The downtime that comes with such a transition is unsettling to over-achieving scientists, and these two came up with a creative solution to the down-time problem. They decided to keep their lab here going and to make their exact departure date somewhat vague as they set up their new labs. They invited many members of their lab to move to a new time zone, but not surprisingly many chose to stay here.
Well, funny story, it turns out that HR here cannot help find a new position without an end-date given to you by your current boss. So despite knowing their positions were going away, they were prevented from looking for new jobs within the university. Their long-time administrative assistant retired earlier than she had wanted, and thesis defense dates were dragged out.
Instead of helping their students get their thesis defenses scheduled for before their departure, these PI’s told their students that they needed to keep working. Without one more “big paper,” they would not get a good recommendation or a plumb post-doc position. Many of those on their thesis committees felt this tactic was harmful, not helpful to the careers of these students.
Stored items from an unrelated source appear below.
(** * terraform.py: the argument builder, the command assemblers and the
      apply-stream aggregator of the Terraform wrapper

    The development embeds [src/terraform-py_nerdtronik/terraform.py]:
    [TERRAFORM_ARGS], [Terraform._build_arg], [Terraform._default_args],
    [Terraform._global_args], [Terraform._parse_vars], the version query
    and the constructor, the setters, the two apply callbacks and the
    commands [init], [get], [plan], [apply], [destroy], [show], [login],
    [logout], [fmt], [validate] and [output].

    Conventions of the embedding.
    - A Python [str] is a [string] whose characters are the code points
      U+0000..U+00FF; [int] is [Z]; [float] is not interpreted (a duration
      is carried opaquely, and a JSON number with a fraction or an exponent
      has no image: the decoder answers [OutsideEmbedding] there, as it
      does for an escape above U+00FF).
    - A Python function that can raise returns a [result]; the commands,
      which also write to the log, return a [run].
    - [run_command] (module [utils], not part of the file) is a parameter
      of the commands: the answer of the environment to one call; so are
      [cmd_to_array] and the duration of an error built without one, for
      the version query. *)

From Stdlib Require Import ZArith NArith Ascii String List Decimal DecimalN Lia.
From stdpp Require Import base option list strings gmap.

Open Scope string_scope.
Open Scope list_scope.
Open Scope Z_scope.

(** ** Characters that cannot be written inside a literal *)

Definition dquote : ascii := "034"%char.
Definition backslash : ascii := "092"%char.
Definition apostrophe : ascii := "039"%char.
Definition LF : ascii := "010"%char.
Definition CR : ascii := "013"%char.
Definition TAB : ascii := "009"%char.
Definition BS : ascii := "008"%char.
Definition FF : ascii := "012"%char.

Definition str1 (c : ascii) : string := String c "".

(** [q] writes a text that holds double quotes: every apostrophe of the
    literal stands for a double quote, so [q "{'a':1}"] is the JSON text
    of an object with the key a. *)
Fixpoint q (s : string) : string :=
  match s with
  | "" => ""
  | String c r => String (if Ascii.eqb c apostrophe then dquote else c) (q r)
  end.
Lemma fm_rest_len_plain (P t : str) :
  Forall (fun c => c <> LF /\ c <> CR) P ->
  fm_rest_len (P ++ t) = option_map (fun n => (length P + n)%nat) (fm_rest_len t).
Proof.
  induction 1 as [|c P [H1 H2] HP IH].
  - simpl. now destruct (fm_rest_len t).
  - change ((c :: P) ++ t) with (c :: P ++ t). rewrite fm_rest_len_eq.
    unfold fm_close_len. apply N.eqb_neq in H2. rewrite H2.
    rewrite fm_close_here_head by exact H1. rewrite IH.
    now destruct (fm_rest_len t).
Qed.

Lemma fm_rest_len_exists (X t : str) :
  fm_lookahead t = true -> fm_rest_len (X ++ LF :: js "---" ++ t) <> None.
Proof.
  intro Ht. induction X as [|c X IH]; rewrite fm_rest_len_eq.
  - change ([] ++ LF :: js "---" ++ t) with (LF :: js "---" ++ t).
    unfold fm_close_len. change (LF =? CR)%N with false. cbv iota.
    unfold fm_close_here. rewrite N.eqb_refl.
    change (startsWith (js "---") (js "---" ++ t)) with true.
    change (skipn 3 (js "---" ++ t)) with t. rewrite Ht. discriminate.
  - destruct (fm_close_len ((c :: X) ++ LF :: js "---" ++ t)); [discriminate|].
    change ((c :: X) ++ LF :: js "---" ++ t) with (c :: X ++ LF :: js "---" ++ t).
    cbv iota. destruct (fm_rest_len (X ++ LF :: js "---" ++ t)); [discriminate|contradiction].
Qed.
(** * lit-data-grid: column-width model and reorder coordinator

    A shallow embedding of the layout/state synchronisation code of the
    [data-grid] and [data-grid-column] custom elements
    (src/data-grid.ts, src/data-grid-column.ts), with the properties of
    the specification stated and proved over it.

    JavaScript numbers are IEEE 754 binary64 values; they are modelled by
    the Standard Library's [spec_float] with the binary64 parameters, so
    every operation below computes exactly what the engine computes. *)

From Stdlib Require Import ZArith Bool Lia.
From Stdlib Require Import Floats.SpecFloat.
From stdpp Require Import base option list strings.

Open Scope Z_scope.

(** ** JavaScript numbers *)

Module JsNumber.

Definition prec : Z := 53.
Definition emax : Z := 1024.

Definition number : Type := spec_float.

Definition NaN : number := S754_nan.
Definition of_Z (z : Z) : number := binary_normalize prec emax z 0 false.

Definition add : number -> number -> number := SFadd prec emax.
Definition sub : number -> number -> number := SFsub prec emax.
Definition mul : number -> number -> number := SFmul prec emax.
Definition div : number -> number -> number := SFdiv prec emax.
I’m sure the departing scientists thought they were doing right by their people. In their, “go big or stay home” glamour psychology, respectable productivity is not really worth much. These folks would have a lot of sympathy for Scott Kern’s “Where’s the Passion?” piece from a few years back… (Recently discovered and refuted via my friend Dr. Isis and partner in crime, Drugmonkey: http://scientopia.org/blogs/drugmonkey/2010/10/05/scott-kerns-message/)
I realize writing this that it’s easy for me to throw stones at the behavior of these more senior scientists. But it got me thinking about my own mentorship, and I’m thinking I need to up my own game. I spend a lot of time these days writing grants, running from meeting to meeting, and driving my kids to different activities. Often times the people in my lab get the short end of the stick. Maybe I’m not behaving “badly,” but I could definitely be a more engaged mentor myself. It seems like deadlines, big papers and prestige demand time and attention…but in the end, it’s who remembers us, our mentees, that define our legacy.